Tobacco Ads without Cartoons – Right Law
Published on May 25, 2009 8:23 AM
In Philadelphia, a new anti-smoking legislation doesn’t permit to use cartoons for to sell cigarettes to minors. For example in Rolling Stone magazine, Camel advertisement was coupled with pictures promoting rock music.
Tom Corbett, a spokesman for Pennsylvania Attorney General, said that the judicial decision is a full victory over R.J. Reynolds Tobacco Co., and the first decision in lawsuits filed by lawyers in nine states that ordered monetary damages.

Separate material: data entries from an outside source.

Lemma chord_of_one_note_witness :
  (chordToBraille sampleLookup sampleHost
     (mkChord [mkPitch "C" 4 None] (mkDuration "half")) true true ∅).2
  = (noteToBraille sampleLookup
       (initNote (pitch (mkNote (mkPitch "C" 4 None) (mkDuration "half") []))
                 (chord_duration (mkChord [mkPitch "C" 4 None] (mkDuration "half"))))
       true true ∅).2
  /\ (chordToBraille sampleLookup sampleHost
        (mkChord [mkPitch "C" 4 None] (mkDuration "half")) true true ∅).1.2
     = (noteToBraille sampleLookup
          (initNote (pitch (mkNote (mkPitch "C" 4 None) (mkDuration "half") []))
                    (chord_duration (mkChord [mkPitch "C" 4 None] (mkDuration "half"))))
          true true ∅).1.2.
Proof.
  apply (chord_of_one_note sampleLookup sampleHost
           (mkChord [mkPitch "C" 4 None] (mkDuration "half"))
           (mkNote (mkPitch "C" 4 None) (mkDuration "half") [])).
  reflexivity.
Defined.

(** ** The attributes of a grouping *)

(** [transcribeNoteGrouping] answers every call and never lets an
    [AttributeError] out: a grouping that lacks an attribute the loop
    reads is transcribed again with the three defaults. *)
Theorem grouping_never_AttributeError (L : Lookup) (H : Host) (g : Grouping)
  (showLeadingOctave0 : bool) (b : gmap string bool) :
  exists g' b' r,
    transcribeNoteGrouping L H g showLeadingOctave0 b = Some (g', b', r)
    /\ r <> Raise AttributeError.
Proof.
  unfold transcribeNoteGrouping.
  cbn [transcribeNoteGrouping_rec].
  destruct (groupingLoop L H _) as [s r].
  destruct r as [u|[]];
    try (eexists _, _, _; split; [reflexivity|discriminate]).
  pose proof (groupingLoop_steady L H false
                {| brailleElementGrouping := with_defaults (brailleElementGrouping s);
                   group_beamStatus := group_beamStatus s; trans := [];
                   previousNote := None; previousElement := None;
                   showLeadingOctave := showLeadingOctave s |}) as Hno.
  destruct (groupingLoop L H _) as [s2 r2].
  assert (Hr2 : r2 <> Raise AttributeError).
  { apply Hno. repeat split; simpl; eauto. intros j [=]. }
  destruct r2 as [u|[]];
    try (eexists _, _, _; split; [reflexivity|discriminate]).
  contradiction.
Qed.

(** A grouping that has its three attributes is transcribed in one
    attempt and keeps them. *)
Theorem grouping_keeps_set_attributes (L : Lookup) (H : Host)
  (l : list Element) (descending show upperFirst showLeadingOctave0 : bool)
  (b : gmap string bool) :
  exists g' b' r,
    transcribeNoteGrouping_rec L H 1
      (mkGrouping l descending show upperFirst) showLeadingOctave0 b
    = Some (g', b', r)
    /\ transcribeNoteGrouping L H
         (mkGrouping l descending show upperFirst) showLeadingOctave0 b
       = Some (g', b', r)
    /\ descendingChords g' = Some descending
    /\ showClefSigns g' = Some show
    /\ upperFirstInNoteFingering g' = Some upperFirst.
Proof.
  unfold transcribeNoteGrouping.
  cbn [transcribeNoteGrouping_rec].
  set (s0 := {| brailleElementGrouping := mkGrouping l descending show upperFirst;
                group_beamStatus := b; trans := []; previousNote := None;
                previousElement := None;
                showLeadingOctave := showLeadingOctave0 |}).
  assert (Hok : attempt_ok show s0).
  { repeat split; simpl; eauto. intros j [=]. }
  pose proof (groupingLoop_steady L H show s0 Hok) as Hno.
  pose proof (groupingLoop_kept L H s0) as (_ & Kd & Ks & Ku).
  destruct (groupingLoop L H s0) as [s r]. simpl in Hno, Kd, Ks, Ku.
  destruct r as [u|[]]; try contradiction;
    (eexists _, _, _; split; [reflexivity|]; split; [reflexivity|];
     rewrite Kd, Ks, Ku; auto).
Qed.

(** ** Rests and barlines in a grouping *)

Lemma ownSign_Ok (L : Lookup) (e : Element) :
  exists u, ownSign L e = Ok u.
Proof.
  destruct e as [| r | | | | x | |]; simpl; eauto.
  - unfold restToBraille. destruct (rests L _); simpl; eauto.
  - unfold barlineToBraille. destruct (barlines L _); simpl; eauto.
Qed.

Lemma kept_alone (L : Lookup) (e e' : Element) :
  element_kept e e' -> standsAlone e = true ->
  standsAlone e' = true /\ ownSign L e' = ownSign L e.
Proof.
  destruct e as [| r | | | | x | |], e' as [| r' | | | | x' | |]; simpl;
    try contradiction; try discriminate; intros Hk _; (split; [reflexivity|]).
  - injection Hk as Hd. unfold restToBraille. rewrite Hd.
    now destruct (rests L _).
  - injection Hk as Hs. unfold barlineToBraille. rewrite Hs.
    now destruct (barlines L _).
Qed.

Lemma kept_all_alone (L : Lookup) (l l' : list Element) :
  Forall2 element_kept l l' -> Forall (fun e => standsAlone e = true) l ->
  Forall (fun e => standsAlone e = true) l'
  /\ map (ownSign L) l' = map (ownSign L) l.
Proof.
  induction 1 as [|e e' l l' He _ IH]; intros Hl; [split; [constructor|reflexivity]|].
  apply Forall_cons in Hl as [Ha Hl]. destruct (IH Hl) as [IH1 IH2].
  destruct (kept_alone L e e' He Ha) as [K1 K2].
  split; [now constructor|]. simpl. now rewrite K2, IH2.
Qed.

Lemma alone_disambiguate (L : Lookup) (e : Element) (s : GroupSt) :
  Forall (fun e => standsAlone e = true) (elements (brailleElementGrouping s)) ->
  (forall j, previousElement s = Some j ->
             (j < length (elements (brailleElementGrouping s)))%nat) ->
  disambiguate L e s = (s, Ok tt)
  \/ disambiguate L e s = (s, Raise AttributeError).
Proof.
  intros Hall Hprev. unfold disambiguate, sbind, sget.
  destruct (previousElement s) as [j|]; [|now left].
  destruct (lookup_lt_is_Some_2 _ _ (Hprev j eq_refl)) as [p Hp].
  rewrite Hp.
  pose proof (Forall_lookup_1 _ _ _ _ Hall Hp) as Ha. simpl in Ha.
  unfold attribute.
  destruct (showClefSigns (brailleElementGrouping s)) as [show|]; [|now right].
  left. destruct p; try discriminate Ha; simpl; now rewrite ?andb_false_r.
Qed.

Lemma alone_tail (L : Lookup) (i : nat) (e : Element) (s1 s' : GroupSt)
  (r : result unit) :
  Forall (fun e => standsAlone e = true) (elements (brailleElementGrouping s1)) ->
  (forall j, previousElement s1 = Some j ->
             (j < length (elements (brailleElementGrouping s1)))%nat) ->
  (disambiguate L e >>> set_previousElement i) s1 = (s', r) ->
  group_beamStatus s' = group_beamStatus s1 /\ trans s' = trans s1
  /\ (r = Raise AttributeError \/ (r = Ok tt /\ previousElement s' = Some i)).
Proof.
  intros Hall Hprev. unfold sbind.
  destruct (alone_disambiguate L e s1 Hall Hprev) as [-> | ->].
  - unfold set_previousElement, smodify. intros [= <- <-]. simpl. auto.
  - intros [= <- <-]. auto.
Qed.

Lemma alone_step (L : Lookup) (H : Host) (i : nat) (s s' : GroupSt)
  (e : Element) (r : result unit) :
  elements (brailleElementGrouping s) !! i = Some e ->
  standsAlone e = true ->
  Forall (fun e => standsAlone e = true) (elements (brailleElementGrouping s)) ->
  (forall j, previousElement s = Some j ->
             (j < length (elements (brailleElementGrouping s)))%nat) ->
  groupingStep L H i s = (s', r) ->
  group_beamStatus s' = group_beamStatus s
  /\ (r = Raise AttributeError
      \/ (r = Ok tt /\ previousElement s' = Some i
          /\ exists u, ownSign L e = Ok u /\ trans s' = trans s ++ [u])).
Proof.
  intros Hi Ha Hall Hprev.
  unfold groupingStep, sbind at 1, sget. rewrite Hi.
  unfold sbind at 1, encodeElement, sbind at 1, attribute.
  destruct (upperFirstInNoteFingering (brailleElementGrouping s)) as [uf|];
    [|intros [= <- <-]; split; [reflexivity|now left]].
  unfold sbind at 1, sget.
  destruct (ownSign_Ok L e) as [u Hu].
  destruct e as [| r0 | | | | x | |]; try discriminate Ha; simpl in Hu.
  - destruct (restToBraille L r0) as [r' res] eqn:Eenc. simpl in Hu. subst res.
    unfold sbind at 2 3, store, smodify, slift, trans_append. simpl.
    intros E. eapply alone_tail in E as (Eb & Et & Er).
    + simpl in Eb, Et. split; [exact Eb|].
      destruct Er as [->|[-> Ep]]; [now left|right].
      split; [reflexivity|]. split; [exact Ep|]. exists u. split; [simpl; now rewrite Eenc|exact Et].
    + simpl. now apply Forall_insert.
    + simpl. intros j Hj. rewrite length_insert. now apply Hprev.
  - destruct (barlineToBraille L x) as [x' res] eqn:Eenc. simpl in Hu. subst res.
    unfold sbind at 2 3, store, smodify, slift, trans_append. simpl.
    intros E. eapply alone_tail in E as (Eb & Et & Er).
    + simpl in Eb, Et. split; [exact Eb|].
      destruct Er as [->|[-> Ep]]; [now left|right].
      split; [reflexivity|]. split; [exact Ep|]. exists u. split; [simpl; now rewrite Eenc|exact Et].
    + simpl. now apply Forall_insert.
    + simpl. intros j Hj. rewrite length_insert. now apply Hprev.
Qed.

Lemma alone_loop (L : Lookup) (H : Host) (k : nat) :
  forall (i : nat) (s s' : GroupSt) (r : result unit),
    Forall (fun e => standsAlone e = true) (elements (brailleElementGrouping s)) ->
    (forall j, previousElement s = Some j ->
               (j < length (elements (brailleElementGrouping s)))%nat) ->
    (i + k <= length (elements (brailleElementGrouping s)))%nat ->
    sforM (groupingStep L H) (seq i k) s = (s', r) ->
    group_beamStatus s' = group_beamStatus s
    /\ Forall2 element_kept (elements (brailleElementGrouping s))
                            (elements (brailleElementGrouping s'))
    /\ (r = Raise AttributeError
        \/ (r = Ok tt
            /\ exists us,
                 map Ok us
                 = take k (drop i (map (ownSign L)
                                       (elements (brailleElementGrouping s))))
                 /\ trans s' = trans s ++ us)).
Proof.
  induction k as [|k IH]; intros i s s' r Hall Hprev Hlen; simpl.
  - intros [= <- <-]. split; [reflexivity|]. split; [apply elements_kept_refl|].
    right. split; [reflexivity|]. exists []. split; [reflexivity|].
    now rewrite app_nil_r.
  - unfold sbind at 1.
    destruct (groupingStep L H i s) as [s1 r1] eqn:E1.
    destruct (lookup_lt_is_Some_2 (elements (brailleElementGrouping s)) i
                ltac:(lia)) as [e Hi].
    pose proof (Forall_lookup_1 _ _ _ _ Hall Hi) as Ha. simpl in Ha.
    destruct (alone_step L H i s s1 e r1 Hi Ha Hall Hprev E1) as [Eb Er].
    pose proof (groupingStep_kept L H i s) as K. rewrite E1 in K.
    destruct K as (K & _). simpl in K.
    destruct (kept_all_alone L _ _ K Hall) as [Hall1 Hsigns].
    destruct Er as [->|(-> & Ep & u & Hu & Et)].
    { intros [= <- <-]. split; [exact Eb|]. split; [exact K|now left]. }
    intros E2.
    pose proof (Forall2_length _ _ _ K) as Hl.
    apply IH in E2 as (Eb2 & K2 & Er2); [|exact Hall1| |lia].
    2:{ rewrite Ep. intros j [= <-]. lia. }
    split; [now rewrite Eb2|].
    split; [eapply elements_kept_trans; eassumption|].
    destruct Er2 as [->|(-> & us & Hus & Et2)]; [now left|right].
    split; [reflexivity|]. exists (u :: us). split.
    + rewrite (drop_S _ (Ok u) i).
      * simpl. f_equal. rewrite Hus. now rewrite Hsigns.
      * rewrite list_lookup_fmap, Hi. simpl. now rewrite Hu.
    + rewrite Et2, Et. now rewrite <- app_assoc.
Qed.

Lemma alone_attempt (L : Lookup) (H : Host) (g : Grouping)
  (showLeadingOctave0 : bool) (b : gmap string bool) (s : GroupSt)
  (r : result ustr) :
  Forall (fun e => standsAlone e = true) (elements g) ->
  groupingLoop L H
    {| brailleElementGrouping := g; group_beamStatus := b; trans := [];
       previousNote := None; previousElement := None;
       showLeadingOctave := showLeadingOctave0 |} = (s, r) ->
  group_beamStatus s = b
  /\ Forall2 element_kept (elements g) (elements (brailleElementGrouping s))
  /\ (r = Raise AttributeError
      \/ exists us, r = Ok (concat us)
                    /\ map Ok us = map (ownSign L) (elements g)).
Proof.
  intros Hall. unfold groupingLoop, sbind at 1, sget.
  cbn [brailleElementGrouping]. unfold sbind at 1.
  destruct (sforM _ _ _) as [s1 r1] eqn:E1.
  apply alone_loop in E1 as (Eb & K & Er); simpl; try assumption;
    [|discriminate|lia].
  simpl in Eb, K, Er.
  destruct Er as [->|(-> & us & Hus & Et)].
  - intros [= <- <-]. auto.
  - unfold sbind, sget, sret. intros [= <- <-].
    split; [exact Eb|]. split; [exact K|]. right. exists us.
    rewrite Et. split; [reflexivity|].
    etransitivity; [exact Hus|]. rewrite drop_0. apply take_ge.
    now rewrite length_map.
Qed.

(** A grouping of rests and barlines is transcribed element by
    element: the result is what [restToBraille] and [barlineToBraille]
    return for its elements, in their order, whether or not the grouping
    has its attributes, and [beamStatus] is left as it was. *)
Theorem rests_and_barlines (L : Lookup) (H : Host) (g : Grouping)
  (showLeadingOctave0 : bool) (b : gmap string bool) :
  Forall (fun e => standsAlone e = true) (elements g) ->
  exists g' us,
    transcribeNoteGrouping L H g showLeadingOctave0 b
    = Some (g', b, Ok (concat us))
    /\ Forall2 (fun e u => ownSign L e = Ok u) (elements g) us.
Proof.
  intros Hall.
  assert (Hsigns : forall (l : list Element) us,
             map Ok us = map (ownSign L) l ->
             Forall2 (fun e u => ownSign L e = Ok u) l us).
  { induction l as [|e l IH]; intros [|u us]; simpl; try discriminate.
    - constructor.
    - intros [= Hu Hus]. constructor; [now rewrite Hu|now apply IH]. }
  unfold transcribeNoteGrouping. cbn [transcribeNoteGrouping_rec].
  destruct (groupingLoop L H _) as [s r] eqn:E.
  apply alone_attempt in E as (Eb & K & Er); [|exact Hall].
  destruct Er as [->|(us & -> & Hus)].
  2:{ exists (brailleElementGrouping s), us. rewrite Eb. auto. }
  destruct (kept_all_alone L _ _ K Hall) as [Hall1 Hs1].
  pose proof (groupingLoop_steady L H false
                {| brailleElementGrouping := with_defaults (brailleElementGrouping s);
                   group_beamStatus := group_beamStatus s; trans := [];
                   previousNote := None; previousElement := None;
                   showLeadingOctave := showLeadingOctave s |}) as Hno.
  destruct (groupingLoop L H _) as [s2 r2] eqn:E2.
  apply alone_attempt in E2 as (Eb2 & K2 & Er2); [|exact Hall1].
  destruct Er2 as [->|(us & -> & Hus)].
  { exfalso. apply Hno; [|reflexivity]. repeat split; simpl; eauto. intros j [=]. }
  exists (brailleElementGrouping s2), us. rewrite Eb2, Eb.
  split; [reflexivity|]. apply Hsigns. simpl in Hus.
  etransitivity; [exact Hus|exact Hs1].
Qed.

Judge William J. Manfredi ordered R.J. Reynolds Tobacco to pay $302,000 or run a full-page anti-smoking advertisement in a Rolling Stone edition that is spread in Pennsylvania, because it violated its promise not to sell cigarettes to children. Even though the Rolling Stone magazine produced and placed illustrations with cartoons but the cigarette manufacturer should have avoided their placement next to a Camel ad.
Even in 1998, an important decision between 46 states and the Tobacco Industry which included a supply against using cartoons in cigarettes advertisements for to prevent them from appealing to minors.
R.J. Reynolds' protection has proved more successful in other states. For example, judges in Maine and Washington ruled in favor of the tobacco company.
A California judge found that R.J. Reynolds violated the Master Settlement Agreement, but was not responsible for the ad placement, while an Ohio judge found the opposite.
Neither judge ordered damages, but the company is appealing both decisions, said a spokesman.
R.J. Reynolds and other cigarettes makers agreed to drop cartoon characters from cigs advertisements in a settlement with 45 states and Washington too.